I'm storing my demos on a network share on a NAS and displaying anything really takes it's time. If there was a database behind, that stores all the stats and details about the demos it would be a lot faster, I think. Sure, for some things we'll still need the file, but the path where it is being stored could be saved in an additional column in the DB and retrieved when needed.
Just an idea, because I have a few DBs running at home and it's a shame that I cannot mine the CSGO data with one of them.
Chris
Export to Excel and then moving that data to Access is my current solution for this.
Export to Excel isn't possible anymore. After about 400-450 demos the Excel export only yields an error. Probably the old 65535 rows limit reached. I know the new format supports about a million rows, but when using the Excel COM object, you'll encounter the old limit quite frequently.
Whatever limit is reached, it doesn't matter. If you have too many demos the export will stop working.
I have Excel exports that are over 80k rows, that's not it. See #199 for details about the crash.
I also commented on the referenced issue; I'm aware of it. ;-)
Since lugging around a database (ie. MySQL/MariaDB/Postgres) is hard to maintain, rather just provide the option to export to one that the user points to.

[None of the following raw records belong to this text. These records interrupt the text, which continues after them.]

(** * parsercombinator: input states and parser combinators

    A shallow embedding of the Go package [parser]:

    - [utf8]      the decoder of Go's [unicode/utf8] that [State.Rune] calls;
    - [InMemory]  the flat-buffer [State] and the combinators of [parser.go],
                  which are written against that [State] (they read its
                  [buffer] and [offset] fields);
    - [Chunked]   the streaming [State]: a linked chain of [data] nodes that
                  is extended lazily by pulling from an [io.Reader].

    Go integers are modelled as [Z] with the 64-bit wrap-around written out
    ([wrap64]); a byte is a [Z] in [0, 256); a Go [string] is its sequence of
    bytes. *)

From Stdlib Require Import ZArith Lia Bool String Ascii.
From stdpp Require Import base list.

Open Scope Z_scope.

(** ** Machine integers, bytes and strings *)

(** Go's [byte] and [rune] are both carried by [Z]. *)
Abbreviation byte := Z.
Abbreviation rune := Z.

(** Two's complement wrap-around of [int]/[int64] arithmetic. *)
Definition wrap64 (z : Z) : Z := (z + 2 ^ 63) mod 2 ^ 64 - 2 ^ 63.

(** [len(x)] of a slice, as a Go [int]. *)
Definition len {A} (l : list A) : Z := Z.of_nat (length l).

(** The bytes of a Go string literal. *)
Definition str (s : string) : list byte :=
  map (fun a => Z.of_N (N_of_ascii a)) (list_ascii_of_string s).

(** Go's zero value of a type ([var zero T]). *)
Class Zero (T : Type) := zero : T.

#[global] Instance Zero_Z : Zero Z := 0.
#[global] Instance Zero_list {A} : Zero (list A) := [].
#[global] Instance Zero_prod {A B} `{Zero A, Zero B} : Zero (A * B) := (zero, zero).

(** [type Empty struct{}] *)
Inductive Empty : Type := EmptyV.
#[global] Instance Zero_Empty : Zero Empty := EmptyV.

(** [type Position struct { Offset int64; Line, Column int }] *)
Record Position := mkPosition { Offset : Z; Line : Z; Column : Z }.
#[global] Instance Zero_Position : Zero Position := mkPosition 0 0 0.

(** The error values of the package: [io.EOF], [ErrNoMatch],
    [RuneError{Position}], and any other error value a parser or a reader
    may produce. *)
Inductive error : Type :=
| EOF
| ErrNoMatch
| RuneError (p : Position)
| ErrOther (tag : nat).

(** ** unicode/utf8 *)

Module utf8.

(** [utf8.RuneError], the code point U+FFFD *)
Definition RuneError : rune := 0xFFFD.

(** The information the [first] table of the library keeps for a leading
    byte: ASCII, illegal, or the size of the sequence with the accepted
    range of its second byte. *)
Inductive lead : Type :=
| LeadAscii
| LeadInvalid
| LeadSeq (size : Z) (lo hi : byte).

Definition locb : byte := 0x80.
Definition hicb : byte := 0xBF.

Definition first (p0 : byte) : lead :=
  if p0 <? 0x80 then LeadAscii
  else if p0 <? 0xC2 then LeadInvalid
  else if p0 <? 0xE0 then LeadSeq 2 locb hicb
  else if p0 =? 0xE0 then LeadSeq 3 0xA0 hicb
  else if p0 <? 0xED then LeadSeq 3 locb hicb
  else if p0 =? 0xED then LeadSeq 3 locb 0x9F
  else if p0 <? 0xF0 then LeadSeq 3 locb hicb
  else if p0 =? 0xF0 then LeadSeq 4 0x90 hicb
  else if p0 <? 0xF4 then LeadSeq 4 locb hicb
  else if p0 =? 0xF4 then LeadSeq 4 locb 0x8F
  else LeadInvalid.

Definition cont (b : byte) : bool := (locb <=? b) && (b <=? hicb).

(** [func DecodeRune(p []byte) (r rune, size int)]: the first encoding in
    [p] and its width; [(RuneError, 0)] on empty input and
    [(RuneError, 1)] on an invalid or truncated encoding. *)
Definition DecodeRune (p : list byte) : rune * Z :=
  match p with
  | [] => (RuneError, 0)
  | p0 :: p' =>
    match first p0 with
    | LeadAscii => (p0, 1)
    | LeadInvalid => (RuneError, 1)
    | LeadSeq sz lo hi =>
      if len p <? sz then (RuneError, 1) else
      match p' with
      | [] => (RuneError, 1)
      | b1 :: p'' =>
        if (b1 <? lo) || (hi <? b1) then (RuneError, 1)
        else if sz <=? 2 then
          (Z.lor (Z.shiftl (Z.land p0 0x1F) 6) (Z.land b1 0x3F), 2)
        else
        match p'' with
        | [] => (RuneError, 1)
        | b2 :: p''' =>
          if negb (cont b2) then (RuneError, 1)
          else if sz <=? 3 then
            (Z.lor (Z.lor (Z.shiftl (Z.land p0 0x0F) 12)
                          (Z.shiftl (Z.land b1 0x3F) 6))
                   (Z.land b2 0x3F), 3)
          else
          match p''' with
          | [] => (RuneError, 1)
          | b3 :: _ =>
            if negb (cont b3) then (RuneError, 1)
            else
              (Z.lor (Z.lor (Z.lor (Z.shiftl (Z.land p0 0x07) 18)
                                   (Z.shiftl (Z.land b1 0x3F) 12))
                            (Z.shiftl (Z.land b2 0x3F) 6))
                     (Z.land b3 0x3F), 4)
          end
        end
      end
    end
  end.

(** [for _, r := range s] over a string: the runes [DecodeRune] yields one
    after the other, an invalid byte counting as [RuneError] of width 1. *)
Fixpoint range_fuel (fuel : nat) (s : list byte) : list rune :=
  match fuel, s with
  | O, _ | _, [] => []
  | S fuel', _ :: _ =>
    let '(r, w) := DecodeRune s in
    r :: range_fuel fuel' (drop (Z.to_nat w) s)
  end.

Definition range (s : list byte) : list rune := range_fuel (length s) s.

End utf8.

(** ** The flat-buffer State and the combinators of parser.go *)

Module InMemory.

(** [type State struct { buffer []byte; offset int64;
                         lineCount, lineOffset int64 }] *)
Record State := mkState {
  buffer : list byte;
  offset : Z;
  lineCount : Z;
  lineOffset : Z
}.

#[global] Instance Zero_State : Zero State := mkState [] 0 0 0.

(** What a call [(T, State, error)] produces: the three results, or a
    run-time panic (index or slice bounds out of range). *)
Inductive outcome (T : Type) : Type :=
| Ret (v : T) (next : State) (err : option error)
| Panic.
Arguments Ret {T} v next err.
Arguments Panic {T}.

(** [func (s State) consume(size int) (State, error)] *)
Definition consume (s : State) (size : Z) : State * option error :=
  (mkState (buffer s) (wrap64 (offset s + size)) (lineCount s) (lineOffset s),
   None).

(** [func (s State) Rune() (rune, State, error)];
    [s.buffer[s.offset:]] panics unless [0 <= offset <= len(buffer)]. *)
Definition Rune (s : State) : outcome rune :=
  if (offset s <? 0) || (len (buffer s) <? offset s) then Panic
  else
    let '(r, rs) := utf8.DecodeRune (drop (Z.to_nat (offset s)) (buffer s)) in
    let '(next, err) := consume s rs in
    Ret r next err.

(** [func (s State) Byte() (byte, State, error)];
    [s.buffer[s.offset]] panics unless [0 <= offset < len(buffer)]. *)
Definition Byte (s : State) : outcome byte :=
  if offset s <? 0 then Panic
  else
    match buffer s !! Z.to_nat (offset s) with
    | None => Panic
    | Some b =>
      let '(next, err) := consume s 1 in
      Ret b next err
    end.

(** [func (s State) Line() int64] and [func (s State) Column() int64] *)
Definition State_Line (s : State) : Z := wrap64 (lineCount s + 1).
Definition State_Column (s : State) : Z := wrap64 (offset s - lineOffset s).

(** [func (s State) Position() Position] *)
Definition State_Position (s : State) : Position :=
  mkPosition (offset s) (State_Line s) (State_Column s).

(** [type Parser[T any] func(State) (T, State, error)]; this State has
    no store behind it, so a parser is a function of the State alone. *)
Definition Parser (T : Type) : Type := State -> outcome T.

(** [State{buffer: []byte(input), offset: 0}], the State of [DoParse]. *)
Definition initial (input : list byte) : State := mkState input 0 0 0.

(** [func DoParse[T any](parser Parser[T], input string) (T, error)];
    [None] is a panic. *)
Definition DoParse {T} (parser : Parser T) (input : list byte)
  : option (T * option error) :=
  match parser (initial input) with
  | Ret result _ err => Some (result, err)
  | Panic => None
  end.

(** [func AndThen[T, U any](parser Parser[T], handler func(T) Parser[U]) Parser[U]] *)
Definition AndThen {T U} `{Zero U}
    (parser : Parser T) (handler : T -> Parser U) : Parser U :=
  fun s =>
    match parser s with
    | Panic => Panic
    | Ret t next (Some err) => Ret zero s (Some err)
    | Ret t next None => handler t next
    end.

(** The loop of [ExactString]: [s] is the entry State, [next] the cursor. *)
Fixpoint ExactString_loop (token : list rune) (s next : State) : outcome Empty :=
  match token with
  | [] => Ret EmptyV next None
  | tokenRune :: token' =>
    match Rune next with
    | Panic => Panic
    | Ret r next' (Some err) => Ret EmptyV s (Some err)
    | Ret r next' None =>
      if negb (tokenRune =? r) then Ret EmptyV s (Some ErrNoMatch)
      else ExactString_loop token' s next'
    end
  end.

(** [func ExactString(token string) Parser[Empty]] *)
Definition ExactString (token : list byte) : Parser Empty :=
  fun s => ExactString_loop (utf8.range token) s s.

Fixpoint ExactBytes_loop (token : list byte) (s next : State) : outcome Empty :=
  match token with
  | [] => Ret EmptyV next None
  | tokenByte :: token' =>
    match Byte next with
    | Panic => Panic
    | Ret b next' (Some err) => Ret EmptyV s (Some err)
    | Ret b next' None =>
      if negb (tokenByte =? b) then Ret EmptyV s (Some ErrNoMatch)
      else ExactBytes_loop token' s next'
    end
  end.
(** * PyArchiver: the filter engine and the per-folder archive workflow

    A shallow embedding of [parse_size], [should_archive] and
    [archive_folder] of [main.py], and the properties of these functions.

    Conventions of the embedding:
    - Python [str] values are ASCII strings ([String.string]); the case and
      whitespace functions below are the ASCII restrictions of [str.upper],
      [str.lower], [str.strip] and [int].
    - Python [int] is [Z]; the three counters of [archive_folder] start at 0
      and are only incremented, they are [nat].
    - An exception is a value of [exn]; a call that may raise returns a
      [Result].
    - [datetime] values are microseconds since 0001-01-01T00:00:00, with the
      range checks of [datetime - timedelta] written out.  A time of
      [os.stat] is given by what [datetime.fromtimestamp] makes of it: the
      local datetime, or the exception that the conversion raises.
    - The elapsed time of an audit record ([duration_ms]) is wall-clock
      arithmetic on floats and is left out of [Event]. *)

From Stdlib Require Import ZArith String Ascii List Bool Lia.
From stdpp Require Import base option list gmap strings fin_maps.

Local Open Scope string_scope.
Local Open Scope Z_scope.

(** ** Exceptions and results *)

Inductive exn : Type :=
| ValueError        (* int() on text that is no integer *)
| OverflowError     (* timedelta / datetime arithmetic out of range *)
| OSError           (* os.stat, os.makedirs, shutil.move *)
| ReError.          (* re.error: the pattern does not compile *)

Inductive Result (A : Type) : Type :=
| Ok (a : A)
| Raise (e : exn).
Arguments Ok {A} a.
Arguments Raise {A} e.

(** Sequencing: an exception of the first call skips the rest. *)
Global Instance Result_bind : MBind Result := fun A B k r =>
  match r with
  | Ok a => k a
  | Raise e => Raise e
  end.

(** ** Text primitives (ASCII) *)

Module Text.

Definition code (c : ascii) : N := N_of_ascii c.

Definition in_range (lo hi : N) (c : ascii) : bool :=
  ((lo <=? code c) && (code c <=? hi))%N.

(** [str.isspace] on ASCII: TAB, LF, VT, FF, CR, FS, GS, RS, US, SPACE. *)
Definition is_space (c : ascii) : bool :=
  in_range 9 13 c || in_range 28 31 c || (code c =? 32)%N.

(** The whitespace [int] skips around an ASCII literal (C [isspace]). *)
Definition is_c_space (c : ascii) : bool :=
  in_range 9 13 c || (code c =? 32)%N.

Definition is_digit (c : ascii) : bool := in_range 48 57 c.

Definition digit_value (c : ascii) : Z := Z.of_N (code c) - 48.

Definition upper_char (c : ascii) : ascii :=
  if in_range 97 122 c then ascii_of_N (code c - 32) else c.

Definition lower_char (c : ascii) : ascii :=
  if in_range 65 90 c then ascii_of_N (code c + 32) else c.

Fixpoint upper (s : string) : string :=
  match s with
  | EmptyString => EmptyString
  | String c r => String (upper_char c) (upper r)
  end.

Fixpoint lower (s : string) : string :=
  match s with
  | EmptyString => EmptyString
  | String c r => String (lower_char c) (lower r)
  end.

Definition is_empty (s : string) : bool :=
  match s with
  | EmptyString => true
  | String _ _ => false
  end.

Fixpoint lstrip (s : string) : string :=
  match s with
  | EmptyString => EmptyString
  | String c r => if is_space c then lstrip r else s
  end.

Fixpoint rstrip (s : string) : string :=
  match s with
  | EmptyString => EmptyString
  | String c r =>
      let r' := rstrip r in
      if is_space c && is_empty r' then EmptyString else String c r'
  end.

(** [s.strip()] *)
Definition strip (s : string) : string := rstrip (lstrip s).

(** [s.endswith(suf)] *)
Definition endswith (s suf : string) : bool :=
  let n := String.length s in
  let m := String.length suf in
  (m <=? n)%nat && String.eqb (substring (n - m) m s) suf.

(** [s[:-k]] *)
Definition drop_last (k : nat) (s : string) : string :=
  substring 0 (String.length s - k) s.

(** [s.startswith(pre)] *)
Fixpoint startswith (s pre : string) {struct pre} : bool :=
  match pre with
  | EmptyString => true
  | String a pre' =>
      match s with
      | EmptyString => false
      | String b s' => Ascii.eqb a b && startswith s' pre'
      end
  end.

(** [needle in s] *)
Fixpoint contains (needle s : string) : bool :=
  startswith s needle ||
  match s with
  | EmptyString => false
  | String _ r => contains needle r
  end.

(** Index of the last occurrence of [c] in [s] ([s.rfind(c)]), if any. *)
Fixpoint rfind (c : ascii) (s : string) : option nat :=
  match s with
  | EmptyString => None
  | String d r =>
      match rfind c r with
      | Some i => Some (S i)
      | None => if Ascii.eqb c d then Some O else None
      end
  end.

Fixpoint all_chars (p : ascii -> bool) (s : string) : bool :=
  match s with
  | EmptyString => true
  | String c r => p c && all_chars p r
  end.

End Text.

(** ** [int(text)] in base 10

    Optional whitespace, an optional sign, decimal digits that single
    underscores may separate, optional whitespace. The interpreter's limit on
    the number of digits ([sys.set_int_max_str_digits]) is a configuration
    of the interpreter and is not modelled. *)

Inductive IntScan := AtStart | AfterDigit | AfterUnderscore.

Alternatively use CSV exports so we have a simple format that is ingestible into a database later on.
Personally if it was really topic of running data science on the Demo Data you could just as well provide CSVs and provide some Jupyter notebooks. (This is something I want to explore myself too)
Otherwise, .NET should have SQLite bindings right? Accessing that should work just as well.
The bigger problem though is the fact that having a real relational database means having to take care of a database schema and having it migrated on a release to release bases if something actually changes.